Keynote speakers are Professor Roger Crisp (Oxford University) and Doctor Debbie Roberts (University of Edinburgh)
The aim of the second edition of the PhD conference organised by the Centre for Ethics as Study in Human Value is to promote novel research about what we value, how we value it, why we do so at all; and how we think, speak, and write about our answers to these questions. The following questions come into consideration - where do we get our values from in the first place? Are there distinct sorts of values, or distinct ways of valuing them? Are some things always more valuable than others?
This topic is of philosophical interest precisely because it is something we all have to confront outside of philosophy, inexorably, each and every day. In society, in politics, in business, in art, we constantly must consider and reconsider what we think really matters, what is truly important; and why we think so.

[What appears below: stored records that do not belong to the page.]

Lemma own_agents r : own_subject ("hi.agents." +:+ r).
Proof.
  split; [apply (in_stream "homeric-agents" "agents"); [set_solver|done|done]|].
  unfold event_of. change ("hi.agents." +:+ r) with ("hi." +:+ "agents" +:+ "." +:+ r). rewrite hi_tokens by done.
  destruct (tokens r) as [|b [|c [|d []]]]; done.
Qed.
Lemma own_myrmidon r : own_subject ("hi.myrmidon." +:+ r).
Proof.
  split; [apply (in_stream "homeric-myrmidon" "myrmidon"); [set_solver|done|done]|].
  unfold event_of. change ("hi.myrmidon." +:+ r) with ("hi." +:+ "myrmidon" +:+ "." +:+ r). rewrite hi_tokens by done.
  destruct (tokens r) as [|b [|c [|d []]]]; done.
Qed.
Lemma own_logs r : own_subject ("hi.logs." +:+ r).
Proof.
  split; [apply (in_stream "homeric-logs" "logs"); [set_solver|done|done]|].
  unfold event_of. change ("hi.logs." +:+ r) with ("hi." +:+ "logs" +:+ "." +:+ r). rewrite hi_tokens by done.
  destruct (tokens r) as [|b [|c [|d []]]]; done.
Qed.
Lemma own_tasks r : event_of ("hi.tasks." +:+ r) = None -> own_subject ("hi.tasks." +:+ r).
Proof. intros He. split; [|done]. apply (in_stream "homeric-tasks" "tasks"); [set_solver|done|done]. Qed.

(** A task's state is one token, so its announcement is no worker event. *)
Lemma own_state t : own_subject ("hi.tasks." +:+ lower_state (t_state t)).
Proof. apply own_tasks. by destruct (t_state t). Qed.

(** A route's task update ends in "updated", whatever dots the ids have. *)
Lemma own_updated team task : own_subject ("hi.tasks." +:+ team +:+ "." +:+ task +:+ ".updated").
Proof.
  apply own_tasks. unfold event_of.
  replace ("hi.tasks." +:+ team +:+ "." +:+ task +:+ ".updated")
    with ("hi." +:+ "tasks" +:+ "." +:+ ((team +:+ "." +:+ task) +:+ String "." "updated"))
    by (simpl; by rewrite <- !str_app_assoc).
  rewrite hi_tokens by done. rewrite tokens_app. simpl (tokens "updated").
  destruct (tokens (team +:+ "." +:+ task)) as [|a [|b [|c l]]]; simpl; try done. by destruct l.
Qed.

(** ** The operations *)

Section says.
Context {G N : Type} (gh_ : option (IGitHubClient G)) (np : NatsPublisher N) (admin : NatsAdmin N).
Context `{JT : !JsonText, HO : !HashOrder}.
Abbreviation W := (World G N).
(** A property of the publisher that publishing on the server's own subjects keeps. *)
Context (I : N -> Prop).
Hypothesis I_publish : forall s p n, own_subject s -> I n -> I (publish np s p n).1.
Hypothesis I_log : forall s l m d n, own_subject s -> I n -> I (publish_log np s l m d n).1.
Hypothesis I_queue : forall q n, I n -> I (put_dead_letter_queue admin q n).

Abbreviation Says := (keeping (fun w : W => I (w_nats w))).

(** Steps that leave the publisher alone. *)
Lemma says_quiet {A} (m : M W A) : (forall w, w_nats (m w).1 = w_nats w) -> moves Says m.
Proof. intros H w Hw. by rewrite H. Qed.

Lemma says_gh {A} (m : M G A) : moves Says (call_gh (N := N) m).
Proof. apply says_quiet. intros w. unfold call_gh, zoom. by destruct (m (w_gh w)). Qed.
Lemma says_metric f : moves Says (@record_metric G N f).
Proof. apply says_quiet. intros w. unfold record_metric. simpl. by destruct (metrics_ (w_store w)). Qed.
Lemma says_uuid : moves Says (generate_uuid : M W string).
Proof. apply says_quiet. intros w. by rewrite run_generate_uuid. Qed.
Lemma says_now : moves Says (now_iso8601 : M W string).
Proof. by apply says_quiet. Qed.
Lemma says_publish s p : own_subject s -> moves Says (Orchestrator.nats_publish np s p : M W unit).
Proof.
  intros Hs. unfold Orchestrator.nats_publish. moves. intros w Hw. unfold call_nats, zoom.
  specialize (I_publish s p (w_nats w) Hs Hw). by destruct (publish np s p (w_nats w)).
Qed.
Lemma says_log s l m d : own_subject s -> moves Says (Orchestrator.nats_log np s l m d : M W unit).
Proof.
  intros Hs w Hw. unfold Orchestrator.nats_log, call_nats, zoom.
  specialize (I_log s l m d (w_nats w) Hs Hw). by destruct (publish_log np s l m d (w_nats w)).
Qed.
#[local] Hint Resolve says_gh says_metric says_uuid says_now : agamemnon.
#[local] Hint Resolve says_publish says_log own_agents own_myrmidon own_logs own_state own_updated : agamemnon.

(** Go through an operation; a write of the store leaves the publisher alone. *)
Ltac silent := apply moves_modify; intros ? ?; assumption.
Ltac says := moves; try silent.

There are seemingly two approaches that we can take when deliberating about this topic. Traditional approaches in the philosophy of value involve giving direct, universal answers to these sorts of questions: telling us variously that there is one master value, a plurality of values, or a hierarchy of values, and why we should think so. A relatively recent trend in the theory of value, as opposed to the traditionally more static approach stated above, focuses on the importance of context in our evaluations. For example, can something that is good in one place be bad in another? Can our values come into conflict, depending on the situation?
High quality research contributions describing original and unpublished results of conceptual, constructive, empirical, experimental, or theoretical work in all areas of philosophy of value are cordially invited for presentation at the conference. Generally, papers could take a metaphysical, epistemological, semantical, or psychological approach; while specifically, an ethical, aesthetical, social, or political approach.